Nei primi sei mesi dell'anno, l'indice dei prezzi al consumo (IPC) ha mostrato una tendenza al ribasso rispetto allo stesso periodo dell'anno precedente. Ciò indica un rallentamento dell'inflazione.
Nonostante le notizie positive, la seduta di borsa del 29 giugno è stata caratterizzata da un forte pessimismo. La pressione di vendita si è manifestata fin dalle prime fasi della seduta e il rosso si è rapidamente diffuso sul mercato elettronico.
Nonostante gli ultimi dati dell'Ufficio Generale di Statistica mostrino un rallentamento dell'inflazione, gli investitori hanno comunque venduto massicciamente le proprie partecipazioni durante la seduta di borsa del 29 giugno. (Immagine a scopo illustrativo)
Fin dall'inizio della seduta di trading del 29 giugno, si sono registrate pressioni di vendita in quasi tutti i settori, causando un continuo calo dell'indice VN-Index, che si è avvicinato alla soglia dei 1.130 punti.
Secondo le statistiche di VCBS Securities Company, i settori dei titoli e dell'acciaio hanno subito le maggiori pressioni al ribasso, con cali di circa il 2%. Inoltre, la performance negativa di oltre 20 titoli a grande capitalizzazione dell'indice VN30 ha contribuito a creare un quadro negativo, pesando notevolmente sull'indice complessivo durante la seduta di negoziazione del 29 giugno.
Alla chiusura delle contrattazioni del 29 giugno, l'indice VN è sceso di 12,96 punti, pari all'1,14%, attestandosi a 1.125,39 punti; l'indice VN30 è sceso di 15,83 punti, pari all'1,39%, a 1.125,29 punti.
Nell'intera borsa, 361 titoli hanno registrato un calo, solo 84 un rialzo e 35 sono rimasti invariati.
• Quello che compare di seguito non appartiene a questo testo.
Lemma addTransactionOutput_ok transfer c c' :
  adding c → (∀ k s, m_spentTransfers c !! k = Some s → oi_transactionHash (st_output s) ≠ txHash) →
  addTransactionOutput arrange age block tx txHash transfer c = Ret c' →
  adding c' ∧ m_transactions c' = m_transactions c ∧ m_currentHeight c' = m_currentHeight c ∧
  (∀ k s, m_spentTransfers c' !! k = Some s → oi_transactionHash (st_output s) ≠ txHash).
Proof.
  intros (Hw & Hl & Hrest) Hns E. unfold addTransactionOutput in E. apply outcome_bind_ret in E as (u1 & _ & E).
  apply outcome_bind_ret in E as (ty & _ & E). apply outcome_bind_ret in E as (u2 & _ & E).
  apply outcome_bind_ret in E as (u3 & _ & E). cbv zeta in E.
  destruct (Bool.eqb _ _) eqn:Eq; [|done]. cbn [negb] in E. apply Bool.eqb_prop in Eq.
  set (info := {| ex_in := _ |}) in E. apply outcome_bind_ret in E as (c1 & E1 & E).
  assert (belongs txs info) as Hb by (destruct added as (i & ? & ? & ?); by exists i).
  pose proof Hw as [Hsh _]. pose proof Hl as [Lu La Ls]. set (k := getTransactionOutputKey info).
  assert (m_spentTransfers c !! k = None) as Hsk.
  { destruct (m_spentTransfers c !! k) as [s|] eqn:Es; [|done]. destruct (shape_spent _ _ Hsh _ _ Es) as [Hk _].
    destruct (Hns _ _ Es). by injection Hk as -> _. }
  assert (∀ c2, alike c1 c2 → m_spentTransfers c1 = m_spentTransfers c →
    ∀ k s, m_spentTransfers c2 !! k = Some s → oi_transactionHash (st_output s) ≠ txHash) as Hns'.
  { intros c2 Hal Esp k' s Hs. destruct (alike_same _ _ k' Hal) as (_ & _ & H3). rewrite Hs in H3.
    apply spent_same_Some in H3 as [v Hv]. rewrite Esp in Hv. apply (Hns _ _ Hv). }
  destruct (Z.eqb_spec (oi_globalOutputIndex transfer) UNCONFIRMED_TRANSACTION_GLOBAL_OUTPUT_INDEX) as [Hg|Hg];
    (destruct (Z.eqb_spec (tb_height block) UNCONFIRMED) as [Hh|Hh]; [|done]) ||
    (destruct (Z.eqb_spec (tb_height block) UNCONFIRMED) as [Hh|Hh]; [done|]).
  - unfold insert_unconfirmed in E1. apply outcome_bind_ret in E1 as (u4 & Hf & E1). apply assert_ret, bool_decide_eq_true in Hf.
    injection E1 as <-. assert (m_availableTransfers c !! k = None) as Hak.
    { destruct (m_availableTransfers c !! k) as [t|] eqn:Ea; [|done]. destruct (shape_available _ _ Hsh _ _ Ea) as [Hk [Hne _]].
      destruct Hne. rewrite <- Hh. apply belongs_height; [by eapply La|]. by injection Hk as -> _. }
    destruct (adding_update info c _ c' ltac:(by apply (add_unconfirmed age c k info)) E) as (Ha & Hal & Ht & Hc); [|by apply left_over_add_unconfirmed|done..|].
    + split; cbn; [|done..]. intros k' t Ht. destruct (decide (k' = k)) as [->|Hne].
      * rewrite lookup_insert_eq in Ht. by injection Ht as <-.
      * rewrite lookup_insert_ne in Ht by done. by eapply Lu.
    + split_and!; [done..|]. by eapply Hns'.
  - apply make_available_ret in E1 as (-> & Hak & Hm). assert (m_unconfirmedTransfers c !! k = None) as Huk.
    { destruct (m_unconfirmedTransfers c !! k) as [t|] eqn:Ea; [|done]. destruct (shape_unconfirmed _ _ Hsh _ _ Ea) as [Hk [He _]].
      destruct Hh. rewrite <- He. symmetry. apply belongs_height; [by eapply Lu|]. by injection Hk as -> _. }
    pose proof (place_available age c k info Hw Hak) as Hp. rewrite !delete_id in Hp by done.
    destruct (adding_update info c _ c' ltac:(apply Hp; [done|intros; congruence|intros; congruence|];
      intros Hmt; destruct (Hm Hmt) as [M1 M2]; split; [exact M1|intros k' s Hs _; by apply (M2 k')]) E)
      as (Ha & Hal & Ht & Hc); [|by apply left_over_add_available|done..|].
    + split; cbn; [done| |done]. intros k' t Ht. destruct (decide (k' = k)) as [->|Hne].
      * rewrite lookup_insert_eq in Ht. by injection Ht as <-.
      * rewrite lookup_insert_ne in Ht by done. by eapply La.
    + split_and!; [done..|]. by eapply Hns'.
Qed.

Lemma addTransactionOutputs_ok ts : ∀ c c',
  adding c → (∀ k s, m_spentTransfers c !! k = Some s → oi_transactionHash (st_output s) ≠ txHash) →
  addTransactionOutputs arrange age block tx txHash ts c = Ret c' →
  adding c' ∧ m_transactions c' = m_transactions c ∧ m_currentHeight c' = m_currentHeight c.
Proof.
  induction ts as [|t ts IH]; intros c c' Ha Hns E; cbn [addTransactionOutputs] in E; [injection E as <-; split; [exact Ha|done]|].
  apply outcome_bind_ret in E as (c1 & E1 & E).
  destruct (addTransactionOutput_ok _ _ _ Ha Hns E1) as (Ha1 & Et1 & Eh1 & Hns1).
  destruct (IH _ _ Ha1 Hns1 E) as (Ha' & Et' & Eh'). split; [exact Ha'|]. split; congruence.
Qed.

(** ** Spending outputs *)

(** The added transaction stands behind those that are not above it. *)
Hypothesis added_last : ∀ i, i ∈ txs → ti_transactionHash i ≠ txHash → ti_blockHeight i ≠ UNCONFIRMED →
  [ti_transactionHash i; txHash] `sublist_of` (ti_transactionHash <$> txs).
Sono state scambiate con successo complessivamente 907 milioni di azioni, per un controvalore di 17.348 miliardi di VND.
Anche alla borsa di Hanoi si sono verificate prese di profitto, con conseguente calo degli indici.
Alla chiusura delle contrattazioni del 29 giugno, l'indice HNX ha perso 2,77 punti, pari all'1,2%, attestandosi a 227,48 punti; l'indice HNX30 ha perso 8,31 punti, pari all'1,9%, chiudendo a 428,45 punti. Complessivamente, sono state scambiate 104 milioni di azioni, per un valore di 1.823 miliardi di VND, sull'intera borsa.
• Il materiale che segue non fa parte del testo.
(* ===== verification/TransfersHistory.v ===== *)
(** * The transfers of an account: histories

    The containers that a wallet reaches by adding, confirming and deleting
    transactions, by removing blocks and by advancing the height. In each of them the
    invariant holds, no key image is counted twice in a balance, a transaction that is
    added can be taken back, and the outputs that are reported as unlocked are those
    that become spendable. *)

From S2P Require Import Prelude Config CryptoNoteTypes Crypto Currency TransactionExtra FormatUtils TransactionObjects.
From S2P Require Import Transfers TransfersInvariant TransfersTheorems.
From stdpp Require Import gmap.

Local Open Scope Z_scope.

Section History.
Context `{CryptoOps}.
Variable arrange : list TransactionOutputKey → list TransactionOutputKey.
Variable currency : Currency.
Variable age : Z.
Variable now : Z.
Hypothesis arrange_perm : ∀ l, arrange l ≡ₚ l.

Implicit Types (t : Transfer) (s : SpentTransactionOutput) (k : TransactionOutputKey) (c : TransfersContainer).

(** The calls of a synchronizer: blocks come in the order of their heights, and
    confirmed outputs have global indices. *)
Inductive step c : TransfersContainer → Prop :=
| step_add T (R : ITransactionReader T) block (tx : T) ts messages added fin c' :
    in_order block c → addTransaction arrange age block tx ts messages c = Ret (added, fin, c') → step c c'
| step_delete h r c' :
    deleteUnconfirmedTransaction arrange age h c = Ret (r, c') → step c c'
| step_confirm block h globalIndices r c' :
    in_order block c → Forall (λ i, i ≠ UNCONFIRMED_TRANSACTION_GLOBAL_OUTPUT_INDEX) globalIndices →
    markTransactionConfirmed arrange age block h globalIndices c = Ret (r, c') → step c c'
| step_detach height deleted locked c' :
    is_height height → detach arrange age height c = Ret (deleted, locked, c') → step c c'
| step_advance height os c' :
    is_height height → advanceHeight height c = Ret (os, c') → step c c'.

Definition reachable c : Prop := rtc step new_TransfersContainer c.

Definition good c : Prop := container_ok age c ∧ is_height (m_currentHeight c).

Lemma good_new : good new_TransfersContainer.
Proof.
  split; [|done]. split_and!.
  - split.
    + split; try done; try (intros k Hk; by destruct Hk).
      split; [constructor|intros i j x y _ Hx; done|]. intros job. split; [by intros ?%elem_of_nil|by intros (t & Ht & _)].
    + intros ki. split_and!; [done|intros _ Ha; by destruct Ha|done].
  - split; [constructor|by intros i j x y _ Hx|by intros i ?%elem_of_nil].
  - by split.
Qed.

Lemma good_step c c' : good c → step c c' → good c'.
Proof.
  intros [Hok Hh] [T R block tx ts messages added fin c2 Hord E|h r c2 E|block h gi r c2 Hord Hgi E|height ds ls c2 Hb E|height os c2 Hb E].
  - destruct (addTransaction_spec arrange age arrange_perm _ _ _ _ _ _ _ _ Hok Hord E) as (h & Ha).
    split; [apply Ha|]. rewrite (added_height _ _ _ _ _ _ _ _ Ha). destruct Hord as [Hr _]. case_bool; [done|].
    unfold is_height. lia.
  - destruct (deleteUnconfirmedTransaction_ok arrange age arrange_perm h c Hok) as (r' & c3 & E3 & Hok3 & Hh3).
    rewrite E in E3. injection E3 as <- <-. split; [done|]. by rewrite Hh3.
  - destruct (markTransactionConfirmed_ok arrange age arrange_perm _ _ _ _ _ _ Hok Hord Hgi E) as [Hok' Hh'].
    split; [done|]. by rewrite Hh'.
  - destruct (detach_spec arrange age arrange_perm height c Hok Hh Hb) as (ds' & ls' & c3 & E3 & Hd & _).
    rewrite E in E3. injection E3 as -> -> ->. split; [apply container_ok_height, Hd|]. unfold is_height in *. cbn. lia.
  - unfold advanceHeight, doAdvanceHeight in E. case_bool_in E; [done|]. apply outcome_bind_ret in E as (os' & _ & E).
    injection E as _ <-. split; [by apply container_ok_height|done].
Qed.

Lemma reachable_good c : reachable c → good c.
Proof. intros Hr. apply (rtc_ind_r (R := step) good new_TransfersContainer); [apply good_new| |done]. intros x y _ Hs Hx. by eapply good_step. Qed.

(** ** Taking transactions back *)

(** The same transfers, transactions and jobs, but for the order in which equal ones are
    stored and for visibility. *)
Record restored c c' : Prop := {
  restored_unconfirmed : hide (m_unconfirmedTransfers c') = hide (m_unconfirmedTransfers c);
  restored_available : hide (m_availableTransfers c') = hide (m_availableTransfers c);
  restored_spent : spent_hide (m_spentTransfers c') = spent_hide (m_spentTransfers c);
  restored_transactions : m_transactions c' ≡ₚ m_transactions c;
  restored_jobs : m_transfersUnlockJobs c' ≡ₚ m_transfersUnlockJobs c
}.

Lemma jobs_unique (a a' : transfers) jobs jobs' : hide a = hide a' → jobs_ok age a jobs → jobs_ok age a' jobs' → jobs ≡ₚ jobs'.
Proof.
  intros E H1 H2. pose proof (jobs_alike age _ _ _ E H1) as H3. apply NoDup_Permutation.
  - eapply NoDup_fmap_1, H1.
  - eapply NoDup_fmap_1, H2.
  - intros job. by rewrite (jobs_exact _ _ _ H3), (jobs_exact _ _ _ H2).
Qed.

Lemma transactions_unique (txs txs' : list TransactionInformation) :
  transactions_ok txs → transactions_ok txs' → (∀ i, i ∈ txs ↔ i ∈ txs') → txs ≡ₚ txs'.
Proof. intros H1 H2 E. apply NoDup_Permutation; [eapply NoDup_fmap_1, H1|eapply NoDup_fmap_1, H2|done]. Qed.

(** What is left without the same transactions is the same. *)
Lemma left_over_restored hs hs' c c1 c2 :
  (∀ h, h ∈ hs ↔ h ∈ hs') → left_over hs c c1 → left_over hs' c c2 → container_ok age c1 → container_ok age c2 →
  (∀ i, i ∈ m_transactions c2 ↔ i ∈ m_transactions c1) → restored c1 c2.
Proof.
  intros Hhs [Lu La Ls] [Lu' La' Ls'] ([[] _] & Htx1 & _) ([[] _] & Htx2 & _) Htx.
  assert (∀ h, among hs h = among hs' h) as Ham by (intros h; apply bool_decide_ext, Hhs).
  assert (hide (m_availableTransfers c2) = hide (m_availableTransfers c1)) as Ea.
  { apply same_hide. intros k. rewrite (La' k), (La k). unfold left_available, left_returned, unless.
    destruct (m_spentTransfers c !! k) as [s|].
    - rewrite Ham. destruct (if among hs' _ then _ else _) as [t|]; [|done]. by rewrite Ham.
    - destruct (m_availableTransfers c !! k); [|done]. by rewrite Ham. }
  split; [|done|..|by apply transactions_unique|by eapply jobs_unique].
  - apply same_hide. intros k. rewrite (Lu' k), (Lu k). unfold left_unconfirmed, unless.
    destruct (m_unconfirmedTransfers c !! k); [|done]. by rewrite Ham.
  - apply spent_same_hide. intros k. rewrite (Ls' k), (Ls k). unfold left_spent, unless.
    destruct (m_spentTransfers c !! k); [|done]. by rewrite Ham.
Qed.

(** The stored transactions after an addition. *)
Lemma added_in {T} `{ITransactionReader T} block (tx : T) messages h c c' :
  added_to age block tx messages true h c c' →
  ∀ i, i ∈ m_transactions c' ↔ i = transaction_info block tx h messages ∨ i ∈ m_transactions c.
Proof. intros Ha i. rewrite (added_transactions _ _ _ _ _ _ _ _ Ha). apply elem_of_insert_by. Qed.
Le azioni dell'APEC hanno toccato il limite minimo per la quarta sessione consecutiva.
Il 29 giugno l'attenzione del mercato azionario è rimasta concentrata sui titoli legati all'APEC. Alla chiusura delle contrattazioni, le azioni API di Asia Pacific Investment Joint Stock Company sono crollate al prezzo minimo, perdendo 900 VND per azione e attestandosi a 8.400 VND per azione, registrando la quarta seduta consecutiva al ribasso. Anche il volume degli scambi è precipitato, passando da 2,6 miliardi di VND nella seduta precedente a soli 713 milioni di VND.
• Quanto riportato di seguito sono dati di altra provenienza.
(** ** The clock *)

(** C10: two runs of enqueue or requeue with an explicit timestamp, or of
    dequeue, remove or list, from equal states and with equal arguments
    give equal results and equal states, whatever the clock reads in each
    run; the scan and the search do not read the clock, so that a call
    without a timestamp is the call with the reading of the clock as its
    timestamp. *)
Theorem clock_independence q1 q2 item1 item2 t1 t2 :
  q1 = q2 → item1 = item2 → t1 = t2 →
  (∀ now1 now2, enqueue now1 q1 item1 (Some t1) = enqueue now2 q2 item2 (Some t2)) ∧
  (∀ now1 now1' now2 now2',
     requeue now1 now1' q1 item1 (Some t1) = requeue now2 now2' q2 item2 (Some t2)) ∧
  dequeue q1 = dequeue q2 ∧
  remove q1 item1 = remove q2 item2 ∧
  list q1 = list q2 ∧
  (∀ now now2, enqueue now q1 item1 None = enqueue now2 q2 item2 (Some now)) ∧
  (∀ now now' now2 now2',
     requeue now now' q1 item1 None = requeue now2 now2' q2 item2 (Some now)).
Proof.
  intros <- <- <-.
  assert (∀ now1 now1' now2 now2' t,
            requeue now1 now1' q1 item1 (Some t) = requeue now2 now2' q1 item1 (Some t))
    as Hrequeue.
  { intros. unfold requeue. cbv zeta. simpl.
    destruct (remove q1 item1) as [[] q|]; [|done].
    unfold enqueue. cbv zeta. simpl. by rewrite lookup_insert_eq. }
  split; [done|]. split; [intros; apply Hrequeue|].
  do 4 (split; [done|]). intros now now' now2 now2'.
  apply (Hrequeue now now' now2 now2' now).
Qed.

Lemma clock_independence_witness :
  let q := run makeQueue [(0, Enqueue itemA (Some 100)); (0, Enqueue itemB (Some 200))] in
  enqueue 1 q itemD (Some 150) = enqueue 2 q itemD (Some 150) ∧
  requeue 1 2 q itemA (Some 300) = requeue 3 4 q itemA (Some 300) ∧
  list (state_of (requeue 1 2 q itemA (Some 300))) = [itemB; itemA].
Proof.
  cbv zeta.
  set (q := run makeQueue [(0, Enqueue itemA (Some 100)); (0, Enqueue itemB (Some 200))]).
  destruct (clock_independence q q itemD itemD 150 150 eq_refl eq_refl eq_refl)
    as (Henqueue & _).
  destruct (clock_independence q q itemA itemA 300 300 eq_refl eq_refl eq_refl)
    as (_ & Hrequeue & _).
  split; [apply Henqueue|]. split; [apply Hrequeue|]. vm_compute. reflexivity.
Defined.

(** * Further properties of the methods *)

(** ** Helpers *)

(** The scan reads the association at the items of the queue only. *)
Lemma enqueue_scan_ext its (m m' : gmap QueueItem Z) x t (n : nat) :
  (∀ e, e ∈ its → m !! e = m' !! e) →
  enqueue_scan its m x t n = enqueue_scan its m' x t n.
Proof.
  intros Hagree. induction n as [|n IH]; simpl; [done|].
  destruct (its !! n) as [e|] eqn:He; [|done].
  rewrite <- (Hagree e) by eauto using list_elem_of_lookup_2.
  destruct (m !! e); [|done]. by rewrite IH.
Qed.

(** For an item with a recorded timestamp, enqueue looks neither at the
    supplied timestamp nor at the clock. *)
Lemma enqueue_recorded now now' q x timestamp timestamp' recorded :
  timestampMap q !! x = Some recorded →
  enqueue now q x timestamp = enqueue now' q x timestamp'.
Proof. intros Hrec. unfold enqueue. cbv zeta. by rewrite Hrec. Qed.

Lemma filter_ne_splice (l : Datatypes.list QueueItem) (p : nat) x :
  x ∉ l → filter (λ y, y ≠ x) (take p l ++ x :: drop p l) = l.
Proof.
  intros Hx. rewrite filter_app, filter_cons_False by naive_solver.
  rewrite <- filter_app, take_drop. by apply filter_ne_absent.
Qed.

(** What requeue does to a well-formed queue, with or without timestamp. *)
Lemma requeue_spec now now' q x timestamp :
  well_formed q → key_own q x →
  ∃ p : nat,
    (p ≤ length (filter (λ y, y ≠ x) (items q)))%nat ∧
    requeue now now' q x timestamp =
      enqueue now' (mkState (filter (λ y, y ≠ x) (items q))
                            (<[x := default now timestamp]> (timestampMap q))) x None ∧
    requeue now now' q x timestamp =
      Returned tt
        (mkState (take p (filter (λ y, y ≠ x) (items q))
                  ++ x :: drop p (filter (λ y, y ≠ x) (items q)))
                 (<[x := default now timestamp]> (timestampMap q))).
Proof.
  intros Hwf Hown. set (others := filter (λ y, y ≠ x) (items q)).
  destruct (remove_spec q x Hwf) as (m1 & Hrem & Hm1 & Hins).
  unfold requeue. cbv zeta. rewrite Hrem. simpl. fold others. rewrite Hins.
  set (q2 := mkState others (<[x:=default now timestamp]> (timestampMap q))).
  assert (all_timestamped q2) as Hts2.
  { intros y Hy. simpl in *. apply list_elem_of_filter in Hy as [Hne Hy].
    rewrite lookup_insert_ne by done. by apply (wf_timestamped q Hwf). }
  destruct (enqueue_spec now' q2 x None Hts2) as (p & Hp & Henq & _).
  exists p. split; [done|]. split; [done|]. rewrite Henq. simpl.
  unfold effective_timestamp. simpl. by rewrite lookup_insert_eq, insert_insert_eq.
Qed.

(** ** The association follows the queue *)

Lemma call_association_exact now q c :
  well_formed q → association_exact q → call_ok q c →
  association_exact (state_of (call now q c)).
Proof.
  intros Hwf Hexact Hok. destruct c as [x t| |x t|x]; simpl in *.
  - destruct (enqueue_spec now q x t (wf_timestamped q Hwf)) as (p & _ & -> & _).
    intros y. simpl. rewrite splice_insert_perm, elem_of_cons.
    destruct (decide (y = x)) as [->|Hne]; [by left|].
    rewrite lookup_insert_ne by done. right. by apply Hexact.
  - unfold dequeue. destruct (items q) as [|x rest] eqn:Hq; simpl; [done|].
    intros y [v Hv]. simpl in *. apply lookup_delete_Some in Hv as [Hne Hv].
    assert (y ∈ items q) as Hy by (apply Hexact; eauto).
    rewrite Hq in Hy. apply elem_of_cons in Hy as [->|Hy]; done.
  - destruct (requeue_spec now now q x t Hwf Hok) as (p & _ & _ & ->).
    intros y. simpl. rewrite splice_insert_perm, elem_of_cons, list_elem_of_filter.
    destruct (decide (y = x)) as [->|Hne]; [by left|].
    rewrite lookup_insert_ne by done. right. split; [done|]. by apply Hexact.
  - destruct (decide (x ∈ items q)) as [[i Hi]%list_elem_of_lookup|Hx].
    + rewrite (remove_present q x i Hwf Hi). simpl.
      rewrite (delete_as_filter _ i x (keys_unique_NoDup _ (wf_keys _ Hwf)) Hi).
      intros y [v Hv]. simpl in *. apply lookup_delete_Some in Hv as [Hne Hv].
      apply list_elem_of_filter. split; [done|]. apply Hexact. eauto.
    + by rewrite (remove_absent q x (wf_timestamped q Hwf) Hx).
Qed.

Lemma run_association_exact q cs :
  well_formed q → association_exact q → calls_ok q cs →
  association_exact (run q cs).
Proof.
  revert q. induction cs as [|[now c] cs IH]; intros q Hwf Hexact Hok; [done|].
  destruct Hok as [Hc Hcs]. simpl. apply IH; [|by apply call_association_exact|done].
  by apply call_well_formed.
Qed.

(** ** enqueue on its own *)

(** X1: on a queue whose items all have a recorded timestamp, enqueue of
    any item, be it already in the queue, returns; the new sequence is the
    old one with the item added once, no item of the old queue changes its
    timestamp, every item still has one, and a sorted queue stays sorted. *)
Theorem enqueue_keeps_order now q item timestamp :
  all_timestamped q →
  ∃ q',
    enqueue now q item timestamp = Returned tt q' ∧
    items q' ≡ₚ item :: items q ∧
    (∀ other, other ∈ items q →
              timestampMap q' !! other = timestampMap q !! other) ∧
    all_timestamped q' ∧
    (sort_invariant q → sort_invariant q').
Proof.
  intros Hts.
  destruct (enqueue_spec now q item timestamp Hts) as (p & Hp & Henq & _).
  eexists. split; [exact Henq|]. simpl.
  split; [apply splice_insert_perm|]. split; [|split].
  - intros other Hother. by apply enqueue_timestamps_kept.
  - intros y Hy. simpl in *. rewrite splice_insert_perm in Hy.
    apply elem_of_cons in Hy as [->|Hy]; [rewrite lookup_insert_eq; eauto|].
    rewrite enqueue_timestamps_kept by done. by apply Hts.
  - intros Hsorted.
    destruct (enqueue_sorted now q item timestamp Hts Hsorted) as (_ & _ & Hsorted').
    by rewrite Henq in Hsorted'.
Qed.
Sul mercato elettronico, API ha milioni di azioni offerte in vendita al prezzo minimo, mentre il lato acquisti è completamente vuoto. Ciò indica che gli investitori stanno abbandonando API e nessuno vuole "comprare al ribasso".
Anche un altro titolo del gruppo APEC ha registrato il quarto giorno consecutivo di scambi al ribasso. Si tratta di APS di Asia Pacific Securities Joint Stock Company. Alla chiusura delle contrattazioni, APS ha perso 1.000 VND per azione, attestandosi a 9.600 VND per azione. IDJ di IDJ Vietnam Investment Joint Stock Company ha perso 900 VND per azione, chiudendo a 8.900 VND per azione.
Come si può notare, i titoli del gruppo APEC sono crollati al limite minimo per 4 sedute consecutive dopo che l'Agenzia investigativa sulla sicurezza - Polizia di Hanoi ha deciso di avviare un procedimento penale per "manipolazione del mercato azionario presso Asia Pacific Securities Joint Stock Company, Asia Pacific Investment Joint Stock Company e IDJ Vietnam Investment Joint Stock Company".
A fronte di una seduta di trading prevalentemente negativa il 29 giugno, VCBS ha offerto un commento prudente. Secondo VCBS, pur essendo possibile una ripresa in quest'area, la banca d'investimento ribadisce la sua raccomandazione agli investitori di razionalizzare i propri portafogli e di mantenere un atteggiamento cauto, evitando di tentare di acquistare prematuramente ai minimi.